> _WHAT YOU HAVE TO DO_
Exactly the lines below from the one with "that is flushed, enough" up to and including the one with "The parsers of" make up the answer, with nothing else added.

> _INFORMATION SUPPLIED_
(* ===== verification/Prelude.v ===== *)
(** * mTCP: a shallow embedding of a user-level TCP stack

    The program ([src/mtcp/src]) is a TCP/IP stack that runs as one thread per core next to
    the application.  A thread owns a manager ([struct mtcp_manager]): the streams of its
    connections, the lists that say what is to be done with them, the flow and listener
    tables, the sockets, the event queues and the pools their memory comes from.  A round of
    the main loop takes frames from the devices, runs the timers, takes over what the
    application has asked for, and writes segments.  The application calls [mtcp_recv],
    [mtcp_write], [mtcp_close] and so on; a call works on the shared streams and buffers and
    hands streams to the stack through lock-free queues; events go the other way.

    ** The embedding

    This file has what the others share: record update ([r <| f := v |>]), machine integers
    as [Z] with the wrap-around written out ([u8] ... [u64], [i32]), memory as lists, and the
    monad [M S A] of code that reads and writes a state [S] and returns or faults.  A fault is
    what would be a crash or a hang in C: a failed assertion, a null or dangling pointer, an
    access out of bounds, a corrupted list, a division by zero, an oversized shift, [exit], a
    list walk that does not end, and fuel that ran out.  [wp] is total correctness; [wpe E]
    is correctness up to the faults of [E]; [stable] says that code keeps an invariant and a
    relation, and its tactics ([stab], [descend]) follow the structure of the code.

    A pointer is an address, 0 is [NULL]; objects that are shared by pointer (streams, send
    buffers, fragments, sockets, listeners, epolls, pipes) are finite maps in the state, so
    aliasing is visible and freeing an object removes it: using it afterwards is the fault
    [DanglingPointer].  Intrusive [TAILQ] lists are lists of addresses, with the flag in the
    object that says whether it is on the list; removing an object from a list it is not on
    is the fault [CorruptList].  Frames that were written are kept in [tx].

    What is not code of the stack is the class [Platform] of [Mtcp.v]: whether the device has
    a transmit buffer, the answers of [dev_ioctl], the addresses and the contents of fresh
    memory, random numbers.  Each is a function of the number of calls made so far, so that
    nothing is assumed about it; the theorems hold for every platform, their witnesses for a
    concrete one.  The time and the frames of a round are arguments of the round.

    The configuration of the build is the one of the sources: DPDK as the only packet
    library, timestamps on, selective acknowledgements, blocking sockets and large receive
    offload off, the pool of [memory_mgt.c].  The makefile switches assertions off; the model
    keeps them as faults, so that a theorem which excludes [AssertFail] says that the condition
    holds, with assertions or without.

    ** Components

    - [SeqArith] ([include/tcp_in.h]): comparison of sequence numbers.
    - [Bytes]: byte order of headers.
    - [Rss] ([rss.c]): the Toeplitz hash and the choice of a core.
    - [Queues] ([tcp_stream_queue.c], [tcp_sb_queue.c], [tcp_rb_frag_queue.c]): bounded queues;
      module [Spsc] has the operations as steps of a producer and a consumer that interleave.
    - [MemPool] ([memory_mgt.c]): chunks.  The classes [ChunkPool] and [BoundedFifo] say what a
      pool and a queue promise to the buffers that use them.
    - [SendBuffer] ([tcp_send_buffer.c]), [Intervals], [RingBuffer], [Reassembly]
      ([tcp_ring_buffer.c]): the two buffers of a connection.
    - [AddrPool] ([addr_pool.c]): local addresses for connections that are opened.
    - [Mtcp] (the headers): the state of a stack thread.
    - [TcpUtil] ([tcp_util.c], option code of [tcp_out.c]), [Output] ([eth_out.c], [arp.c],
      [ip_out.c], [ps.h]), [Events] and the epoll part of [Sockets] ([eventpoll.c]), [Fhash]
      ([fhash.c]), [Lists] (list code of [tcp_out.c] and [timer.c]), [TcpStream]
      ([tcp_stream.c]), [TcpOut] ([tcp_out.c]), [Timer] ([timer.c]), [TcpIn] ([tcp_in.c]),
      [NetIn] ([eth_in.c], [ip_in.c], [icmp.c]), [Sockets] ([socket.c], [pipe.c]), [Core]
      ([core.c]), [Api] ([api.c]).
    - [CString]: strings and numbers of the C library, as far as the parsers use them.
    - [Config] ([config.c], the DPDK branch of [io_module.c], [mtcp_init] and [mtcp_setconf] of
      [core.c]): from the text of the configuration files to the tables of the stack.  The
      answers of the operating system are an argument ([host]).
    - [Threads] (the rest of [core.c]): the global variables and the threads of a process.
      Functions that wait are split there; the parts interleave.
    - [Logger] ([logger.c], [debug.c]): the log thread and the thread that prints, whose steps
      end where a mutex is released.  The pipe between them is unbounded, and the number and
      size of the buffers are a parameter with the numbers of the code as an instance.
    - [Dpdk] ([dpdk_module.c]): the tables of packets to send and of received packets.  The
      card is an environment that answers and takes what it likes.
    - [Dates], [Http], [AppBuffer] ([src/util]): dates, headers and buffers of the applications.

    Definitions carry the names of the C functions.  A long function is cut into pieces with
    names of their own, in the order of the source.  The result of a call of the application
    is [Ret], [Errno] or [Block]; a call that waits on a condition variable answers [Block],
    and the code that runs when it is woken is a definition of its own ([epoll_wake],
    [accept_wake], [connect_poll], [pipe_read_wait], ...).

    ** What is proved

    - Data structures, each from its creation on and for every sequence of calls: queues are
      linearizable bounded lists, pools hand out disjoint chunks, the send buffer is a window
      on the byte stream, the receive buffer delivers a prefix of the peer's stream whatever
      the order of the segments, address pools lease each address once and only addresses of
      their core, pipes are byte queues, event queues deliver each raised event once and in
      order.
    - Formats: options and timestamps survive generation and parsing, checksums verify, the
      optimised hash is the Toeplitz hash.
    - Memory safety of the stack.  [StackInv] defines the invariant: every stream is on
      exactly the lists its flags say, once on each, the counters are right, the flow table
      holds the live streams under their hash, streams lie on allocated chunks.  [Frame],
      [ListOps], [Benign], [StreamLife], [OutSafe], [TimerSafe], [InSafe], [NetSafe], [CoreSafe]
      and [ApiSafe] show that the list operations, creation and destruction, output, timers,
      segment input, any received frame, the main loop and the calls of the application keep
      it and never corrupt a list, follow a pointer to a freed stream or walk a list for
      ever.  [Stack] has these statements per part, [System] for every history of rounds and
      calls that starts with the creation of the manager.
    - Protocol.  [StateMachine] and [Connections]: a segment changes the stream of its own
      connection only, and moves its state along a table of transitions.  [Flush]: what a
      flush of the send buffer puts on the wire, and that it respects both windows and the
      maximal segment size.  [Transfer]: the frames of a flush let the receive buffer of a
      peer deliver a prefix of what the send buffer holds.
    - Types.  [Widths]: in every history each number stays in the range of its C type, which
      is what makes the unbounded integers of the model those of the code.
    - Start and end.  [ConfigSafe]: whatever the files say, [mtcp_init] ends, and a
      configuration that it accepts is one from which the stack can be created and run.
      [Routes]: a route that is printed is read back, and packets leave by the interface that
      the routes name.  [ThreadsSafe]: no history of creations, signals and ends of threads
      follows a null pointer or a freed context, signals end the threads, and a thread gives
      back all it had.
    - Logs and packets.  [Logger]: the file is what was printed, in order, unless a buffer was
      dropped, and is complete when the log thread ends.  [DpdkSafe]: every packet buffer has
      one owner at any time, and packets are sent in order, each once.
    - Applications.  [DatesOk]: dates are read back as they were printed, up to a wrong test for
      leap years.  [Http]: the end of a header and the value of a field.  [AppBuffer]: relays
      neither lose nor reorder bytes.
    - Errors of the code, as theorems about inputs that show them: a TCP option that hangs the
      parser, a fragment that is put into the pool although it came from [calloc], a stream
      that is destroyed by a timer between [mtcp_close] and the next round,
      [mtcp_epoll_queue_wait], which drops what it waits for, a thread without a device, whose
      creator waits for ever, a log buffer and packet buffers that are lost, and others.

    Safety theorems about the whole stack exclude the faults that matter for memory (a
    corrupted list, a dangling pointer, an endless walk over streams or sockets: [benign] is
    the complement).  The other faults are possible in the code, for instance when no route
    leads to a peer ([assert]), when the peer sends no MSS option (a division by zero), when
    an IP length exceeds the frame, or when an option parser or a flush does not end; these
    theorems say nothing about such a run.  The conditions on a round and on a call ([enabled]) cannot be dropped:
    [close_races_timeout] violates the first.

    ** Fuel

    Two faults tell loops apart.  [EndlessLoop] is a walk that visits more than it should: a
    list of streams has as much fuel as elements, draining a queue as many as it holds, the
    timer wheel the ticks between its clock and the present, the search for a free socket the
    number of free sockets, waiting for events two passes, because a pass that delivers
    nothing has emptied the queues.  The safety theorems exclude it; for the search for a
    socket under the condition [allocatable], without which the code really spins.

    [OutOfFuel] is the fault of the other loops, and theorems of their own say when the fuel
    is enough: the fragments of a receive buffer ([Reassembly]); the bytes of a send buffer
    that is flushed, enough because every segment carries data, which needs a maximal segment
    size above the length of the options ([Flush]; the code loops without it); the length of
    the options for the parser, enough unless an unknown option is shorter than two bytes
    (both directions are in [TcpUtil]).  Sending the queued acknowledgements has their number
    as fuel, of which each round takes one off; that it suffices is not stated as a theorem.

    The parsers of configuration, dates and headers recurse on the text; the binary search for
    a name has the length of its table as fuel, which [DatesOk] shows to be enough.  The loop
    that sends packets has the answers of the card as fuel: it ends with the answer that
    accepts the last packet, and for ever repeats without one.  The log thread is a relation
    of steps; [Logger] gives a measure for its end.

    ** Not modelled

    - [cpu.c] (pinning of threads), [libos_api.c] (wrappers for another run-time system), the
      functions of [debug.c] that only format packets, and everything that only prints.
    - [dpdk_load_module] and [check_all_ports_link_status], which program the card by calls of
      DPDK, and the statistics that the drivers collect.
    - [netmap_module.c], [onvm_module.c], [psio_module.c] and the branches of [io_module.c] for
      them: drivers of other packet libraries, compiled out.  [src/io_engine] is a kernel
      driver; only the header checksum of [ps.h] is code of the stack.
    - Interleavings inside a call: the code between two waits is one step.  Only the queues
      between application and stack, the logger and the threads are modelled as steps of
      several threads.
    - Code that is compiled out, and functions that only free memory at the end of the program.
    - The sockets and options of [src/util/netlib.c] beyond parsing, [src/util/cpu.c],
      [src/util/rss.c] (a copy of the hash of the stack) and [src/apps]: example programs. *)

From Stdlib Require Export ZArith Lia.
From stdpp Require Export base gmap list numbers option.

> _FINISHED EXERCISE_
    that is flushed, enough because every segment carries data, which needs a maximal segment
    size above the length of the options ([Flush]; the code loops without it); the length of
    the options for the parser, enough unless an unknown option is shorter than two bytes
    (both directions are in [TcpUtil]).  Sending the queued acknowledgements has their number
    as fuel, of which each round takes one off; that it suffices is not stated as a theorem.

    The parsers of configuration, dates and headers recurse on the text; the binary search for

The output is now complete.